▶ **Directions**: Find the line containing "(KPatch (KDynamic identity_ar)". Reproduce it and every line after it up to the end of the records, exactly as written.

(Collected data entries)
(* ===== verification/OAuthHelpers.v ===== *)
(** * [oauth/helpers.rs]: responses, query parsing, discovery, the login form *)

From S2P Require Import Prelude RustStr Json Prog Kube Crates OAuthTypes OAuthEffects.
Open Scope list_scope.
Open Scope Z_scope.

(** ** Requests and responses *)

(** Header names are lower case, as [http::HeaderMap] keeps them. *)
Record Request : Type := {
  req_method : string;
  req_path : string;
  req_query : option string;
  req_headers : list (string * string);
  (** [None] when collecting the body fails *)
  req_body : option string
}.

Record Response : Type := Resp {
  status : Z;
  headers : list (string * string);
  body : string
}.

(** [HeaderMap::get]: the first value of a name. *)
Fixpoint header_get (name : string) (hs : list (string * string)) : option string :=
  match hs with
  | [] => None
  | (k, v) :: r => if String.eqb name k then Some v else header_get name r
  end.

Definition header_contains (name : string) (hs : list (string * string)) : bool :=
  match header_get name hs with Some _ => true | None => false end.

Definition OK : Z := 200.
Definition FOUND : Z := 302.
Definition BAD_REQUEST : Z := 400.
Definition UNAUTHORIZED : Z := 401.
Definition NOT_FOUND : Z := 404.
Definition INTERNAL_SERVER_ERROR : Z := 500.
Definition BAD_GATEWAY : Z := 502.

Definition json_response (st : Z) (b : string) : Response :=
  Resp st [("content-type", "application/json")] b.
Definition text_response (st : Z) (b : string) : Response := Resp st [] b.
Definition html_response (st : Z) (b : string) : Response :=
  Resp st [("content-type", "text/html; charset=utf-8")] b.

(** ** Random strings *)

Definition generate_random_string {E} `{!Inject oauthE E} (len : nat) : prog E string :=
  l ⟵ trigger (SampleAlphanumeric len);
  Ret (String.string_of_list_ascii l).

(** ** Form data: a later pair replaces an earlier one with the same name *)

Definition collect_map (l : list (string * string)) : gmap string string :=
  foldl (fun m kv => <[kv.1 := kv.2]> m) ∅ l.

Section Parse.
Context {CR : Crates}.

Definition parse_query (query : option string) : gmap string string :=
  match query with
  | Some q => collect_map (form_urlencoded_parse q)
  | None => ∅
  end.

Definition parse_form_body (b : string) : gmap string string :=
  collect_map (form_urlencoded_parse b).
End Parse.

(** ** Discovery document *)

Definition discovery_doc (mode : AuthMode) : Value :=
  match mode with
  | Byoidc =>
      let local := "https://localhost:" +:+ pretty OAUTH_PORT in
      jobj [ "issuer" =: VString local;
             "jwks_uri" =: VString (local +:+ "/oauth/jwks");
             "response_types_supported" =: jstrs ["code"];
             "grant_types_supported" =: jstrs ["authorization_code"];
             "id_token_signing_alg_values_supported" =: jstrs ["RS256"];
             "subject_types_supported" =: jstrs ["public"] ]
  | _ =>
      let base := "https://" +:+ OAUTH_HOST +:+ "." +:+ DOMAIN in
      let doc :=
        [ "issuer" =: VString base;
          "authorization_endpoint" =: VString (base +:+ "/oauth/authorize");
          "token_endpoint" =: VString (base +:+ "/oauth/token");
          "scopes_supported" =:
            jstrs ["user:check-access"; "user:full"; "user:info"; "user:list-projects"];
          "response_types_supported" =: jstrs ["code"; "token"];
          "grant_types_supported" =: jstrs ["authorization_code"; "implicit"];
          "code_challenge_methods_supported" =: jstrs ["plain"; "S256"] ] in
      match mode with
      | Oidc =>
          let doc := obj_insert "userinfo_endpoint" (VString (base +:+ "/oauth/userinfo")) doc in
          let doc := obj_insert "jwks_uri" (VString (base +:+ "/oauth/jwks")) doc in
          let doc := obj_insert "id_token_signing_alg_values_supported" (jstrs ["RS256"]) doc in
          let doc := obj_insert "subject_types_supported" (jstrs ["public"]) doc in
          let doc := obj_insert "token_endpoint_auth_methods_supported"
                       (jstrs ["client_secret_post"; "client_secret_basic"]) doc in
          VObject doc
      | _ => VObject doc
      end
  end.

Definition discovery_json `{!SerdeJson} (mode : AuthMode) : string :=
  json_to_string (discovery_doc mode).

(** ** HTML *)

Definition html_escape (s : string) : string :=
  replace_char dquote "&quot;"
    (replace_char ">"%char "&gt;"
       (replace_char "<"%char "&lt;"
          (replace_char "&"%char "&amp;" s))).

(** The pieces of the page between the interpolated values. *)
Definition form_part0 : string := dq "<!DOCTYPE html>
<html lang='en'>
<head>
<meta charset='utf-8'>
<meta name='viewport' content='width=device-width, initial-scale=1'>
<title>Log in to ocp-sim</title>
<style>
  body { margin:0; font-family:-apple-system,BlinkMacSystemFont,'Segoe UI',Roboto,sans-serif;
         background:#151515; color:#e0e0e0; display:flex; align-items:center; justify-content:center; min-height:100vh; }
  .card { background:#1e1e1e; border:1px solid #333; border-radius:8px; padding:32px; width:340px; }
  h1 { font-size:20px; margin:0 0 24px; text-align:center; }
  label { display:block; font-size:13px; margin-bottom:4px; }
  input[type=text], input[type=password] { width:100%; padding:8px; margin-bottom:16px;
         border:1px solid #555; border-radius:4px; background:#2a2a2a; color:#e0e0e0;
         font-size:14px; box-sizing:border-box; }
  button { width:100%; padding:10px; background:#0066cc; color:#fff; border:none;
           border-radius:4px; font-size:14px; cursor:pointer; }
  button:hover { background:#004c99; }
</style>
</head>
<body>
<div class='card'>
  <h1>Log in to ocp-sim</h1>
  ".
Definition form_part1 : string := dq "
  <form method='POST' action='/oauth/authorize'>
    <input type='hidden' name='client_id' value='".
Definition form_part2 : string := dq "'>
    <input type='hidden' name='redirect_uri' value='".
Definition form_part3 : string := dq "'>
    <input type='hidden' name='state' value='".
Definition form_part4 : string := dq "'>
    <input type='hidden' name='response_type' value='".
Definition form_part5 : string := dq "'>
    <label for='username'>Username</label>
    <input type='text' id='username' name='username' autocomplete='username' autofocus>
    <label for='password'>Password</label>
    <input type='password' id='password' name='password' autocomplete='current-password'>
    <button type='submit'>Log in</button>
  </form>
</div>
</body>
</html>".
Definition form_error : string := dq "<div style='background:#c9190b;color:#fff;padding:8px 12px;border-radius:4px;margin-bottom:16px;font-size:14px'>Invalid username or password. Please try again.</div>".

Definition login_form_html (client_id redirect_uri state response_type : string) (error : bool) :
    string :=
  let error_block := if error then form_error else "" in
  form_part0 +:+
  error_block +:+
  form_part1 +:+
  html_escape client_id +:+
  form_part2 +:+
  html_escape redirect_uri +:+
  form_part3 +:+
  html_escape state +:+
  form_part4 +:+
  html_escape response_type +:+
  form_part5.
(* ===== verification/OAuthK8s.v ===== *)
(** * [oauth/k8s.rs]: OAuth clients and user objects of the cluster *)

From S2P Require Import Prelude RustStr Json Prog Kube Util.
Open Scope list_scope.
Open Scope Z_scope.

(** The secret and the redirect URIs of a registered client. *)
Definition client_secret_of (v : Value) : string := default "" (get_str "secret" v).
Definition redirect_uris_of (v : Value) : list string :=
  match get_array "redirectURIs" v with
  | Some arr => omap as_str arr
  | None => []
  end.

Section K8s.
Context {E : Type -> Type} `{!Inject kubeE E}.

Definition validate_client (client_id : string) : prog E (option (string * list string)) :=
  r ⟵ trigger (KGet (KDynamic oauth_client_ar) All client_id);
  Ret match r with
       | Ok oauth_client => Some (client_secret_of (data oauth_client), redirect_uris_of (data oauth_client))
       | Err _ => None
       end.

(** Server-side apply of the User, and of the Identity once the User's uid
    is known; failures are only logged. *)
Definition user_object (username identity_name : string) : DynamicObject :=
  Dyn (named username None)
    (jobj [ "fullName" =: VString username; "identities" =: jstrs [identity_name] ]).

Definition identity_object (username identity_name uid : string) : DynamicObject :=
  Dyn (named identity_name None)
    (jobj [ "providerName" =: VString "ocp-sim";
            "providerUserName" =: VString username;
            "user" =: jobj [ "name" =: VString username; "uid" =: VString uid ] ]).

Definition ensure_user_and_identity (username : string) : prog E unit :=
  let identity_name := "ocp-sim." +:+ username in
  r ⟵ trigger (KPatch (KDynamic user_ar) All username (Some "ocp-sim-oauth")
                 (ApplyObj (user_object username identity_name)));
  match r with
  | Ok u =>
      let uid := default "unknown" (om_uid (dyn_metadata u)) in
      _ ⟵ trigger (KPatch (KDynamic identity_ar) All identity_name (Some "ocp-sim-oauth")
                     (ApplyObj (identity_object username identity_name uid)));
      Ret tt
  | Err _ => Ret tt
  end.
End K8s.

▶ **Task result**:
      _ ⟵ trigger (KPatch (KDynamic identity_ar) All identity_name (Some "ocp-sim-oauth")
                     (ApplyObj (identity_object username identity_name uid)));
      Ret tt
  | Err _ => Ret tt
  end.
End K8s.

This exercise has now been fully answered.